Stored data entries
####################
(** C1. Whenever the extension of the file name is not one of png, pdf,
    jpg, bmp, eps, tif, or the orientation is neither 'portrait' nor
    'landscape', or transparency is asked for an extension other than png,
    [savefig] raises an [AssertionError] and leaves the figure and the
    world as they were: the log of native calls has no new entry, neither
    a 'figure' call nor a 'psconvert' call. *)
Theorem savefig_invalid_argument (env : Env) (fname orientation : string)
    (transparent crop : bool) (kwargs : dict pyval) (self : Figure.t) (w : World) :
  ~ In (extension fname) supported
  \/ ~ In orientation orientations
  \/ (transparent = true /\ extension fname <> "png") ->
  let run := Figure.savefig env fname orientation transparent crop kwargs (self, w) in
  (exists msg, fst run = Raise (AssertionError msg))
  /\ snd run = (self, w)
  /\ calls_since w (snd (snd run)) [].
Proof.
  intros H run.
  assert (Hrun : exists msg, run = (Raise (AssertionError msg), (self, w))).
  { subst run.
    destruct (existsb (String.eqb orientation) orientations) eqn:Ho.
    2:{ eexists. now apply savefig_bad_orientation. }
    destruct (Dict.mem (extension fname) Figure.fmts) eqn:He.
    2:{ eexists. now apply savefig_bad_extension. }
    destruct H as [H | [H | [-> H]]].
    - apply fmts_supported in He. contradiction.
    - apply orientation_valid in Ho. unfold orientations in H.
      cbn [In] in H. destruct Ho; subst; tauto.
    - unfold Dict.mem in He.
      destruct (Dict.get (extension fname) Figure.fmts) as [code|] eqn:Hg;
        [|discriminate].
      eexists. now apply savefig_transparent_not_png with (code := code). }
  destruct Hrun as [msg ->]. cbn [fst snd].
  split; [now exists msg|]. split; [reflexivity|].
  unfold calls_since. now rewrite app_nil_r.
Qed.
####################
§ Problem to solve
The whole of the data must be given again, exactly as shown.

§ Answer box
(** C1. Whenever the extension of the file name is not one of png, pdf,
    jpg, bmp, eps, tif, or the orientation is neither 'portrait' nor
    'landscape', or transparency is asked for an extension other than png,
    [savefig] raises an [AssertionError] and leaves the figure and the
    world as they were: the log of native calls has no new entry, neither
    a 'figure' call nor a 'psconvert' call. *)
Theorem savefig_invalid_argument (env : Env) (fname orientation : string)
    (transparent crop : bool) (kwargs : dict pyval) (self : Figure.t) (w : World) :
  ~ In (extension fname) supported
  \/ ~ In orientation orientations
  \/ (transparent = true /\ extension fname <> "png") ->
  let run := Figure.savefig env fname orientation transparent crop kwargs (self, w) in
  (exists msg, fst run = Raise (AssertionError msg))
  /\ snd run = (self, w)
  /\ calls_since w (snd (snd run)) [].
Proof.
  intros H run.
  assert (Hrun : exists msg, run = (Raise (AssertionError msg), (self, w))).
  { subst run.
    destruct (existsb (String.eqb orientation) orientations) eqn:Ho.
    2:{ eexists. now apply savefig_bad_orientation. }
    destruct (Dict.mem (extension fname) Figure.fmts) eqn:He.
    2:{ eexists. now apply savefig_bad_extension. }
    destruct H as [H | [H | [-> H]]].
    - apply fmts_supported in He. contradiction.
    - apply orientation_valid in Ho. unfold orientations in H.
      cbn [In] in H. destruct Ho; subst; tauto.
    - unfold Dict.mem in He.
      destruct (Dict.get (extension fname) Figure.fmts) as [code|] eqn:Hg;
        [|discriminate].
      eexists. now apply savefig_transparent_not_png with (code := code). }
  destruct Hrun as [msg ->]. cbn [fst snd].
  split; [now exists msg|]. split; [reflexivity|].
  unfold calls_since. now rewrite app_nil_r.
Qed.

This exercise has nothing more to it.